Day 3 - Cox's Gap to Warrumbungles

A pleasant ride in the country.



A very cold night! Lots of frost and dew in the morning making packing the tents more difficult. Morning mist hanging about as we make our way out towards the Upper Hunter Valley.

Decision time - do we head across the Hunter towards Dungog and on to Thuderbol's way and up the dividing range towards the New England Tablelands and Armidale? Or do we head inland towards the Warrumbungles and the inland road north?

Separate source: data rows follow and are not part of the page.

(** [client_main], once the memory is registered. *)
Definition run_client (fuel : nat) (res : list CudaResource) (server_addr : DomainAddress) :
    M BenchState (result string unit) :=
  let? _ := try_for_each paged_cases (fun '(page_bytes, num_pages, verify) =>
    let! content := lift (generate_paged_write_request res (Z.to_nat page_bytes) (Z.to_nat num_pages) verify) in
    let? _ := do_request fuel res server_addr (CPaged content) in
    ret (Ok tt)) in
  let? _ := try_for_each single_cases (fun '(write_bytes, verify) =>
    let! content := lift (generate_single_write_request res (Z.to_nat write_bytes) verify) in
    let? _ := do_request fuel res server_addr (CSingle content) in
    ret (Ok tt)) in
  let! e := gets bn_engine in
  let! r := unwrap (res !! 0%nat) "index out of bounds" in
  let? _ := do_request fuel res server_addr
    (CImm {| bi_addr := fe_main_address e; bi_mr_desc := cr_mr_desc r; bi_imm := 20250501 |}) in
  bench_unregister_memory res.
End Bench.
Arguments BenchState W : clear implicits.

(** ** The command line *)
Section Setup.
Context {E V : Type}.

(** [args[1].split(',')], each with [parse::<u8>().unwrap()], and [args[2].parse().unwrap()]. *)
Definition parse_gpus (s : list Z) : option (list Z) := mapM (from_str_radix 10 8) (split 44 s).

Definition select_gpus (topo : list (TopologyGroup E V)) (args : list (list Z)) : outcome (list Z * nat) :=
  match args with
  | [_] =>
      match topo with
      | [] => Panic "index out of bounds"
      | g :: _ => Done (tp_cuda_device <$> topo, length (tp_domains g))
      end
  | _ :: gpus :: nets :: _ =>
      match parse_gpus gpus, parse_usize nets with
      | Some selected, Some n => Done (selected, Z.to_nat n)
      | _, _ => Panic "called `Result::unwrap()` on an `Err` value"
      end
  | _ => Panic "index out of bounds"
  end.

(** The worker of one GPU; too few cards end the process. *)
Definition bench_worker (topo : list (TopologyGroup E V)) (nets_per_gpu : nat) (cuda_device : Z) :
    outcome (result string (Z * WorkerSpec_ (E := E) (V := V))) :=
  match list_find (fun g => tp_cuda_device g = cuda_device) topo with
  | None => Done (Err "Cannot find the GPU in topology"%string)
  | Some (_, g) =>
      if (length (take nets_per_gpu (tp_domains g)) <? nets_per_gpu)%nat then Panic "std::process::exit(1)"
      else
        match tp_cpus g with
        | worker_cpu :: uvm_cpu :: _ =>
            Done (Ok (cuda_device, {| wk_domain_list := take nets_per_gpu (tp_domains g);
                                      wk_pin_worker_cpu := Some worker_cpu; wk_pin_uvm_cpu := Some uvm_cpu |}))
        | _ => Panic "index out of bounds"
        end
  end.

Fixpoint bench_workers (topo : list (TopologyGroup E V)) (nets_per_gpu : nat) (selected : list Z) :
    outcome (result string (list (Z * WorkerSpec_ (E := E) (V := V)))) :=
  match selected with
  | [] => Done (Ok [])
  | d :: selected =>
      match bench_worker topo nets_per_gpu d with
      | Done (Ok w) =>
          match bench_workers topo nets_per_gpu selected with
          | Done (Ok ws) => Done (Ok (w :: ws))
          | r => r
          end
      | Done (Err e) => Done (Err e)
      | Panic why => Panic why
      | OutOfFuel => OutOfFuel
      end
  end.
End Setup.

The weather forecast for Wednesday/Thursday is predicting another front with showers. Knowing what the New England Tablelands are like when it's cold and wet I opt for the inland route. If  it gets wet, it will at least be slightly warmer than up on the dividing range. Time will tell.

A very pleasant days riding to Coonabrabran via Coolah. Dry, sunny and not to cold.
Camping tonight in the Warrumbungles - lets see what tomorrow brings?

Day 2 - Oberon To Cox's Gap via Bylong Valley

Paradise Found



Day 2 - July 16th and my birthday and away by 9:00 after coffee and breakfast. Oberon to Bathurst is traveled through pockets of mist and low cloud. Cold, but the day promises better.

"Through the mist a lone Rosella sits in the middle of the road. 
Waiting for the warmth of the sun.
To late it takes flight, only to explode in a rainbow of colour and feathers as it strikes my left boot."

Sofala and a brew of coffee. Sharing the park with a pantechnicon from the Dept of Human Services that has set up shop for the locals. Centrelink, Medicare, Pernsions - a one stop shop. Marco picks up some Medicare forms - just in case.

Fantastic riding with more to come. On to Rylstone for lunch and the Bylong valley. Fantastic scenery, as we run beside the sandstone terraces of Wollemi National Park . This wonderful valley with its rich farming bordered by the wilderness of Wollemi National Park is scheduled to be strip mined for coal. Unbelievable - just what the world needs - more cheap coal!

We reach our campsite at Cox's gap by 3pm after a great days riding. 

Tomorrow we will head out to the upper Hunter and decide on our route based on the weather.

Day 1 - Canberra to Oberon


A Baptism of wind and cold.



Although the day dawned bright and clear, the stiff SW breeze had a bite to it that spoke of worse to come. Away after 10 taking the back road to Goulburn. Halfway to Goulburn the weather had turned with the SW wind driving low cloud and showers across our path. Taralgo for lunch and then off up to Black Springs and Oberon. Temp falling to 4 degrees C and the low cloud / showers threatening to turn to sleet.

"Cold wet wind slices across the road.
The machine lurches and crabs sideways.
The rider smiles,accelerates and grips tighter."

Oberon by 3 and over a cup of hot chocolate we decide to give ourselves an early mark, and to spoil ourselves with a motel room. No way we were going to pitch a tent and camp in conditions like this.

Dinner at the Oberon RSL and early to bed. Weather forecast looking better for Monday (16th - my birthday!)

Saturday, July 14, 2012

OK - here we go.
Saturday night - the 14th July. Bikes are fueled up and waiting to be packed. Tomorrow am - weather permitting we set off.
Yours truly + Marco + Ursala.
Yamaha Super 10 + VStrom + Ninja.

The last couple of days - since Marco & Ursala arrived - have been pretty busy with last minute preparations, but we are as ready as we can be!

Just returned from a great dinner - to celebrate the start of the journey and my birthday - on Monday.

Apart from the general plan of +- 3 months doing an anti-clockwise circumnavigation of OZ, we have only a couple of deadlines.

Airlie Beach/Hamilton Island by the 27th - for a weeks sailing.
Then Darwin by the end of August.

Celeste will fly to Hamilton, for the the sailing, then later to Darwin to travel with us down to the Bungle Bungles / Kununurra and Broome.

But more of that later. Time now for a nightcap & then early to bed.